Print, in exact form, the lines below from the one containing "Lemma length_app (a" through the one containing "induction s as [| c s IH]; intros", and omit all others.
------------------------------------------------
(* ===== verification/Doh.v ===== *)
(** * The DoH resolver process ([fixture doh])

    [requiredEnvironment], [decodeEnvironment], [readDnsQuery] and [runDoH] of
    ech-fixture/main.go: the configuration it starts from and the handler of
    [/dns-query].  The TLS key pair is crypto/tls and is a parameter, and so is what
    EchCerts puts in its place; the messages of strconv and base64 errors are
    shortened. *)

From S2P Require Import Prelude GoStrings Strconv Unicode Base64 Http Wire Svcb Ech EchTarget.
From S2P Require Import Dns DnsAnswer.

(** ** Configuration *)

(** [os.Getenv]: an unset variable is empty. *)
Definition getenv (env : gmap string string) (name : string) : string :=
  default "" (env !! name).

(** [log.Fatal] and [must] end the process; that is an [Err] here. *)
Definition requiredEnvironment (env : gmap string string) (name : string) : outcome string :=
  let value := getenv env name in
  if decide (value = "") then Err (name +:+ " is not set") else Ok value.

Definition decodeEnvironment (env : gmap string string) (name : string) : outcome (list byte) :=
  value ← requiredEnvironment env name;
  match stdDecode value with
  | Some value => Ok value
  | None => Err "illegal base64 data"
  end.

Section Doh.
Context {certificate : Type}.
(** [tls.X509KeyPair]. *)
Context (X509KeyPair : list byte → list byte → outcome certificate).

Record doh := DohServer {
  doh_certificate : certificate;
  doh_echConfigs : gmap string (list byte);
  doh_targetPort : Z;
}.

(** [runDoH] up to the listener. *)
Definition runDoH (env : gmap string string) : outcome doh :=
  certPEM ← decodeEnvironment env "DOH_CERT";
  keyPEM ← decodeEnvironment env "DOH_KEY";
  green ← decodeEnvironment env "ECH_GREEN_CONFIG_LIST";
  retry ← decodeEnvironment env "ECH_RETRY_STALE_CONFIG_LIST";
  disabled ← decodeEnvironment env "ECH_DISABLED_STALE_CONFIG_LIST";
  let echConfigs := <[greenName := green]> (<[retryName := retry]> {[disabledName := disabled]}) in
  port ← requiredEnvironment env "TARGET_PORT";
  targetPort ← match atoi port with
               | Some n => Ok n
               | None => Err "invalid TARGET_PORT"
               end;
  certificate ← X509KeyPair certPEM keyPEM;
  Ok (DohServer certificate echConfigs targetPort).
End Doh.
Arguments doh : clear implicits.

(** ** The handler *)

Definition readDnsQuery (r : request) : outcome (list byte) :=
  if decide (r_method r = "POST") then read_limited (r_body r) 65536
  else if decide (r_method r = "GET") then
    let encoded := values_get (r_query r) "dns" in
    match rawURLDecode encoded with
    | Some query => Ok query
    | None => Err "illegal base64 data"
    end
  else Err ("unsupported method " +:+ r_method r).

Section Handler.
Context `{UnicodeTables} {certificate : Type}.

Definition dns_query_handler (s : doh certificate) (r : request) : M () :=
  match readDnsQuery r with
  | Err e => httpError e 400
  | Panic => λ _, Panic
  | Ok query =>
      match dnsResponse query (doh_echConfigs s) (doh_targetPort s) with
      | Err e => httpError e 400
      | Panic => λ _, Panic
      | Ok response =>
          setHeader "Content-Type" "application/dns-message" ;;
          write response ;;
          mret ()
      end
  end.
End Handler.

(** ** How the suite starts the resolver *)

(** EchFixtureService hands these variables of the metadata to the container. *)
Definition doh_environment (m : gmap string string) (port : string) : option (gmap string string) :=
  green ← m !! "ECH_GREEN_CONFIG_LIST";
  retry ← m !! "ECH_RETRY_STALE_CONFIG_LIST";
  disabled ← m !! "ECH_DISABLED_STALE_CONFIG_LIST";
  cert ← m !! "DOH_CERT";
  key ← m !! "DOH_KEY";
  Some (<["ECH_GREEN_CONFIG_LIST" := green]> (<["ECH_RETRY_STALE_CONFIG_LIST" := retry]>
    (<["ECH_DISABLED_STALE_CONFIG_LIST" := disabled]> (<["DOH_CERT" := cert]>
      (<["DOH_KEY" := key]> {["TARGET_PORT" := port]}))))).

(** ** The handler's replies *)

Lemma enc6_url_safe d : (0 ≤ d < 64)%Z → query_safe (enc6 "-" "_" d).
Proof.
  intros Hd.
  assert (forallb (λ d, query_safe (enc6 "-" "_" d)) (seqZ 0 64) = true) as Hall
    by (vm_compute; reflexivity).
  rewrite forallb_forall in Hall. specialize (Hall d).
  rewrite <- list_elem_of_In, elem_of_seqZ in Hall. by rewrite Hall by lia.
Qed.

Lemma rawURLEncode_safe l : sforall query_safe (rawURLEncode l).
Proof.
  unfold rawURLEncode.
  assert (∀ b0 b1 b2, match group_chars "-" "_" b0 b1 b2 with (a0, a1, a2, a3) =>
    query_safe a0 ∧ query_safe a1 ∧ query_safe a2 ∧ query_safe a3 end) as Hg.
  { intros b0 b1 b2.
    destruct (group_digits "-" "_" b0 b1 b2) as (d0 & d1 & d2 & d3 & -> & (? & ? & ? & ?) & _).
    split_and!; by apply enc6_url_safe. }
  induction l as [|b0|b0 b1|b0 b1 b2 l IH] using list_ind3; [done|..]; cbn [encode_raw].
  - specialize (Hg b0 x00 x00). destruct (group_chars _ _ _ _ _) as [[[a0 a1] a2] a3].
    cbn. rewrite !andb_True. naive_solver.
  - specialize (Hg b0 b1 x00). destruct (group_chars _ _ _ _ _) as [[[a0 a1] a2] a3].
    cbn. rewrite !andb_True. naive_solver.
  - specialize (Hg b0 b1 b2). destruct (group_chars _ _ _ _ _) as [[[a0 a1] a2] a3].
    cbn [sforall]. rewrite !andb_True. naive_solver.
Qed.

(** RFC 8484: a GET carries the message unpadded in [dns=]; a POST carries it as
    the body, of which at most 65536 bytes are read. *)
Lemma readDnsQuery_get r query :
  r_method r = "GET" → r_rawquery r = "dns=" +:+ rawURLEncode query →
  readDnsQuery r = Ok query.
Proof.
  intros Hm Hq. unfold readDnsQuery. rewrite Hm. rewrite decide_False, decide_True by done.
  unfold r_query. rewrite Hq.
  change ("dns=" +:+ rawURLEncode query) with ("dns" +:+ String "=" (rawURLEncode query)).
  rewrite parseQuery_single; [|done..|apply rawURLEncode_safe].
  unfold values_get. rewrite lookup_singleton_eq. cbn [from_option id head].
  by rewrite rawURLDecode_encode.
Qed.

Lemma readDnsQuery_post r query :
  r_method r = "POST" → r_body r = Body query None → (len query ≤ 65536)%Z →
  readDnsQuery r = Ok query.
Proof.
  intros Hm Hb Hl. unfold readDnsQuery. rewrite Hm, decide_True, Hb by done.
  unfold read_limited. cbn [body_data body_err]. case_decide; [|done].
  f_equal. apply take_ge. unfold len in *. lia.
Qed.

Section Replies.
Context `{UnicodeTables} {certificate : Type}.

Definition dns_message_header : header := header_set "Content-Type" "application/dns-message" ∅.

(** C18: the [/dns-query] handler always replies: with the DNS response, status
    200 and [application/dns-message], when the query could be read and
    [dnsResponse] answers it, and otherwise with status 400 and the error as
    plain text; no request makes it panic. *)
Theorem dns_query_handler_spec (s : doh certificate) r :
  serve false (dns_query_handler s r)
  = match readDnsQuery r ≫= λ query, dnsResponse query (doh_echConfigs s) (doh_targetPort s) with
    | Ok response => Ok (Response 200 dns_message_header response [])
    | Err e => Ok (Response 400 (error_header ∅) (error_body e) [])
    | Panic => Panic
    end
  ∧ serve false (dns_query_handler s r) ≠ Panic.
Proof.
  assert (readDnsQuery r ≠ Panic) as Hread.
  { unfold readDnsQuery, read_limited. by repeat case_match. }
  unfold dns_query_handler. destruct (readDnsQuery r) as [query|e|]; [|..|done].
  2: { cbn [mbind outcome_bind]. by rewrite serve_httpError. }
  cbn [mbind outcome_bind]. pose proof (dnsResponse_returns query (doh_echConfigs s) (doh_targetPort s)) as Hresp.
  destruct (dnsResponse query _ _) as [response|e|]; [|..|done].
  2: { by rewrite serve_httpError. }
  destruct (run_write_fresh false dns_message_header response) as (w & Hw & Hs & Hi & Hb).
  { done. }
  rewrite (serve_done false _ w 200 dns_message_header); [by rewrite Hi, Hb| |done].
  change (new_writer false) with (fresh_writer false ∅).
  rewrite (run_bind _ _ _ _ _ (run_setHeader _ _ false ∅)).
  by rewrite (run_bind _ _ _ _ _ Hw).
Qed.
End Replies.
------------------------------------------------
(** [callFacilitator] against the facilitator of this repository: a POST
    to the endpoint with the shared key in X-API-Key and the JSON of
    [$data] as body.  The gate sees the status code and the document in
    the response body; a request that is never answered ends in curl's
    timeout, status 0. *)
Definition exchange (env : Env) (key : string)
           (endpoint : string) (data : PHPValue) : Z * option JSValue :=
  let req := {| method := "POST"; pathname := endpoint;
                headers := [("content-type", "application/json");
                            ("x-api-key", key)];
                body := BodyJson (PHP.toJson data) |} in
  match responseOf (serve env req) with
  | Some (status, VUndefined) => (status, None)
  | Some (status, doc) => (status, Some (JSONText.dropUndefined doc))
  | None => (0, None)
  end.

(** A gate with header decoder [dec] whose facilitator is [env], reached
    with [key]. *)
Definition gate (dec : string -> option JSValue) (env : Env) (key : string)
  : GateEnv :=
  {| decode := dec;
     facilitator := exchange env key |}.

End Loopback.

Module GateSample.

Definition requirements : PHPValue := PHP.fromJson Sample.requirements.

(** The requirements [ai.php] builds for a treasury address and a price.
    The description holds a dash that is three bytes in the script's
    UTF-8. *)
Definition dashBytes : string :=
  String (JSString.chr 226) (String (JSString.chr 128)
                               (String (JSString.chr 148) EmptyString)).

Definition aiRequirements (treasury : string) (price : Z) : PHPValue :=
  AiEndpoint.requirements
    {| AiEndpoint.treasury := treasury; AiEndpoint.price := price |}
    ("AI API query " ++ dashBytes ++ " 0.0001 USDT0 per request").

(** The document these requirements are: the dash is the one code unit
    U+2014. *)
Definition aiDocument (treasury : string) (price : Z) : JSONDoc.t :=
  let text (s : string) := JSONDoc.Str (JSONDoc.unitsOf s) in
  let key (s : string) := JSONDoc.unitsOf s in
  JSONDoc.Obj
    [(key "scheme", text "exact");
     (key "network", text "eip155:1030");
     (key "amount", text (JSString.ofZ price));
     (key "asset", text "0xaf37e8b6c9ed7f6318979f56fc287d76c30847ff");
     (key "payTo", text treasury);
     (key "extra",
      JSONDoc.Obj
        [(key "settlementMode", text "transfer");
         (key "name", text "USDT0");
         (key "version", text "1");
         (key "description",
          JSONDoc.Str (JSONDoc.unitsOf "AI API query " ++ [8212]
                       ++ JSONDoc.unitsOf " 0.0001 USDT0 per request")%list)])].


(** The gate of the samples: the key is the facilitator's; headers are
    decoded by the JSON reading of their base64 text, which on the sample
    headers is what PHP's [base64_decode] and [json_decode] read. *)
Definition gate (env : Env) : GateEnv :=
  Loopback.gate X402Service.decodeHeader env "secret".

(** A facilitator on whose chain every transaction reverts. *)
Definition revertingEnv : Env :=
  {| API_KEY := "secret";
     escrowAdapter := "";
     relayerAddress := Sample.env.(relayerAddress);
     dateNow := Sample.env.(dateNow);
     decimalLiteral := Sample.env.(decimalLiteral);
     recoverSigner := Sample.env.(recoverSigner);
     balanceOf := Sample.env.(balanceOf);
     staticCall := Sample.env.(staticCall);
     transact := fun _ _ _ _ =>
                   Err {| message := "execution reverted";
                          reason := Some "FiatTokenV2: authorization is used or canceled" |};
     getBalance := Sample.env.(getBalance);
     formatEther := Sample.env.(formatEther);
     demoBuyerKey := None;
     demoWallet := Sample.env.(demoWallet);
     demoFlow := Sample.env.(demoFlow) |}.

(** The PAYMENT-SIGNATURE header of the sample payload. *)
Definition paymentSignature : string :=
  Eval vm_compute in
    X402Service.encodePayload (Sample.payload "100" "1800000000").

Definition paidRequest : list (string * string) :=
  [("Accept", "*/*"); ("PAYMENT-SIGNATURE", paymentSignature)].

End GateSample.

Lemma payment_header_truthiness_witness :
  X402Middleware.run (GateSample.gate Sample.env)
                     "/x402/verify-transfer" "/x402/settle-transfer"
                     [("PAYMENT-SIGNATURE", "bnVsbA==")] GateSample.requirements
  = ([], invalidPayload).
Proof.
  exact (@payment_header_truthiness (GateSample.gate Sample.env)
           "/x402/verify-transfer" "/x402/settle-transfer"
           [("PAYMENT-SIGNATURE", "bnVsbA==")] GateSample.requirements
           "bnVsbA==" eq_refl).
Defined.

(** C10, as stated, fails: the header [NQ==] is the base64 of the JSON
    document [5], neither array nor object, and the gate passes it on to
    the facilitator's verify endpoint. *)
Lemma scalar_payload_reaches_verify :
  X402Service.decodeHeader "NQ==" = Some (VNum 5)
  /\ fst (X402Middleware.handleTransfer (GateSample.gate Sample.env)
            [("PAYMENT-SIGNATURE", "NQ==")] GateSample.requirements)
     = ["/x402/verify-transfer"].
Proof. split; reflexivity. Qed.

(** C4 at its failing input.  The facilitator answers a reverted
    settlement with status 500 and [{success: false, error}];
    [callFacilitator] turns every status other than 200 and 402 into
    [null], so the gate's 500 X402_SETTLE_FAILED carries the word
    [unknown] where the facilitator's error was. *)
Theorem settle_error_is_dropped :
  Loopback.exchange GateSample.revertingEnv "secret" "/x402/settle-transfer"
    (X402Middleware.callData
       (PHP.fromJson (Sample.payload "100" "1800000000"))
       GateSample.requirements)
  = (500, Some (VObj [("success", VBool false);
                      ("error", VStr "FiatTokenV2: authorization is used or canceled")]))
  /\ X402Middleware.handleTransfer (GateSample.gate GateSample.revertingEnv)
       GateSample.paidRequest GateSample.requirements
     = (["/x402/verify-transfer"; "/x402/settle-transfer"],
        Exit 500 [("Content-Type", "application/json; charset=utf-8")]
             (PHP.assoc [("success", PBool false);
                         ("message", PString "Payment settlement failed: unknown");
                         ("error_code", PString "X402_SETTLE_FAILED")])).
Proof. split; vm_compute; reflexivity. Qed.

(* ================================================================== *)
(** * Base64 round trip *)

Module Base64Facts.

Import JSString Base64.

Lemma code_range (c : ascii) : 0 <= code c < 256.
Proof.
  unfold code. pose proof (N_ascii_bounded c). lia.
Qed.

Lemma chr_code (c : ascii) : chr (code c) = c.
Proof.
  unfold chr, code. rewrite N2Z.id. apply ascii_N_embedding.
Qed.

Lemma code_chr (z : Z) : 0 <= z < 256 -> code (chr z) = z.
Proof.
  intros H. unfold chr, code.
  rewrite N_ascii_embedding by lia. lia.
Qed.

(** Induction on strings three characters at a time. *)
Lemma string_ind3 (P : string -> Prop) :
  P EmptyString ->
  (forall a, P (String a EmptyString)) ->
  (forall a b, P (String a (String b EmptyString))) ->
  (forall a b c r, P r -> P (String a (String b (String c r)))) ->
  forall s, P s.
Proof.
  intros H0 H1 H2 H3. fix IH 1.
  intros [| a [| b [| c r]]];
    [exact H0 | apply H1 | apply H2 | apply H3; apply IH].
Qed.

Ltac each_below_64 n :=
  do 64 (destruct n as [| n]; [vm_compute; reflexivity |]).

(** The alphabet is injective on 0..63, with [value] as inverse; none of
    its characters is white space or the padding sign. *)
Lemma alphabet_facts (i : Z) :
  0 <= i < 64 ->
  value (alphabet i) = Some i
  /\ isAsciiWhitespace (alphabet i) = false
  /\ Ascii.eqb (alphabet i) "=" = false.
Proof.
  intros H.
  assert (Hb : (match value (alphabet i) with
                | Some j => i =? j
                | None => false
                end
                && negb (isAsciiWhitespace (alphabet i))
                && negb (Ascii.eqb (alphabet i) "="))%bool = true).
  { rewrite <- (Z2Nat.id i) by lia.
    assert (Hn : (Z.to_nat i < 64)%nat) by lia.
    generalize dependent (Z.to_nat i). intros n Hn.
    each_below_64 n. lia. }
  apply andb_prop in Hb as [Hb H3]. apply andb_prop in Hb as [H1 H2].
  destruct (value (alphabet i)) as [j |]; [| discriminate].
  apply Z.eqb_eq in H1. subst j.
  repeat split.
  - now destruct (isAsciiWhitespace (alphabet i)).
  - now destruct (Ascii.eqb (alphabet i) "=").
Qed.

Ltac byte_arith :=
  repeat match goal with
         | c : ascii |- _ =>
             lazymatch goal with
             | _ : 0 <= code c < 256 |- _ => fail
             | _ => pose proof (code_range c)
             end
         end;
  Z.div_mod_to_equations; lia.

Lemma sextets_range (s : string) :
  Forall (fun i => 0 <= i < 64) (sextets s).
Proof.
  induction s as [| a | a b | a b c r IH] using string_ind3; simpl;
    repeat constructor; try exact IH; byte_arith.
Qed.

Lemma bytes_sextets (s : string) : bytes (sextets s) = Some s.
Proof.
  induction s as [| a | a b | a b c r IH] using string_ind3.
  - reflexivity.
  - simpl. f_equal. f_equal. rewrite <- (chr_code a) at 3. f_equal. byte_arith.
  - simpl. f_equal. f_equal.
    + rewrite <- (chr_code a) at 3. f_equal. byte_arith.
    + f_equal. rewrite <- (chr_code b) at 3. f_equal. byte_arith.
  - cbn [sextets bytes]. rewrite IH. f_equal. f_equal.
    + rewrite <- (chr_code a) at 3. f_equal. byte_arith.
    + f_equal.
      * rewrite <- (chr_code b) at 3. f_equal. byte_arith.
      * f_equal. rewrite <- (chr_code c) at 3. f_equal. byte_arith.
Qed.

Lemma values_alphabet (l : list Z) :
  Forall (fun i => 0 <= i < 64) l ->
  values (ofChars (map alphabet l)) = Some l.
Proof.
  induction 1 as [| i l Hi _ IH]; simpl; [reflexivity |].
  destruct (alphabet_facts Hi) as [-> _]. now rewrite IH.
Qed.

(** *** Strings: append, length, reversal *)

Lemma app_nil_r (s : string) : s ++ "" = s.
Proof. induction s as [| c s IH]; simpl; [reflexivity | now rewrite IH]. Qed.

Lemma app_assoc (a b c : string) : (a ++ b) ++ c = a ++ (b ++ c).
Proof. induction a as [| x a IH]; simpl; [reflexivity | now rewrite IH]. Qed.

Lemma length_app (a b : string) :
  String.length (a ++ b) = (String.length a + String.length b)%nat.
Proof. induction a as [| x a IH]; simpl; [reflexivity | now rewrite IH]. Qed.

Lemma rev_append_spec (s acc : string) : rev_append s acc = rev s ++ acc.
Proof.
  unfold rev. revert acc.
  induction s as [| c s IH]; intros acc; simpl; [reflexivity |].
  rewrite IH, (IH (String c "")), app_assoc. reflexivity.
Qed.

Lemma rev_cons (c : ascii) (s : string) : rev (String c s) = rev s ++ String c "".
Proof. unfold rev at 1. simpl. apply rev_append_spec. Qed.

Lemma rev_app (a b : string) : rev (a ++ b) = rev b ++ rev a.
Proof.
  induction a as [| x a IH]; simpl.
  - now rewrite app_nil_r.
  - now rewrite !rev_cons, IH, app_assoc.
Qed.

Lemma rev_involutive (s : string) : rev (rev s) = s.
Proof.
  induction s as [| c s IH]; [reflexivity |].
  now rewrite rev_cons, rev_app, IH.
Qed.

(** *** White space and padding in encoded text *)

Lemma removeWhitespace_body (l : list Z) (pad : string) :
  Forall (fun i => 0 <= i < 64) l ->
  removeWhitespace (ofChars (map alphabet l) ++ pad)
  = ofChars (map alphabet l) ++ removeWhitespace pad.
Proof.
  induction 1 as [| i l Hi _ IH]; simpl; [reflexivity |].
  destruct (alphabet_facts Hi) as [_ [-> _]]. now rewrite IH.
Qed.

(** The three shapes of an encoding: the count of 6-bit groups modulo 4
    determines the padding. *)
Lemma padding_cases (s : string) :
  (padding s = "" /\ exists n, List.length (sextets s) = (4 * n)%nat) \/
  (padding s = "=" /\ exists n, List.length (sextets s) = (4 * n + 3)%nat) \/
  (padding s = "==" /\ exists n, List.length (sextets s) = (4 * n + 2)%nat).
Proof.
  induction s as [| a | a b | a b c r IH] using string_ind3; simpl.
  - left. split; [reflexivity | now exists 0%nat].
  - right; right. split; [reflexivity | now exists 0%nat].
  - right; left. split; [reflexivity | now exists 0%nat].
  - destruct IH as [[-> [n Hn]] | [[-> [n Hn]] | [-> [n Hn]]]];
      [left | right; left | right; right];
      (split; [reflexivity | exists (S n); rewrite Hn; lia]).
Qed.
------------------------------------------------
### Problem solution
Lemma length_app (a b : string) :
  String.length (a ++ b) = (String.length a + String.length b)%nat.
Proof. induction a as [| x a IH]; simpl; [reflexivity | now rewrite IH]. Qed.

Lemma rev_append_spec (s acc : string) : rev_append s acc = rev s ++ acc.
Proof.
  unfold rev. revert acc.
  induction s as [| c s IH]; intros acc; simpl; [reflexivity |].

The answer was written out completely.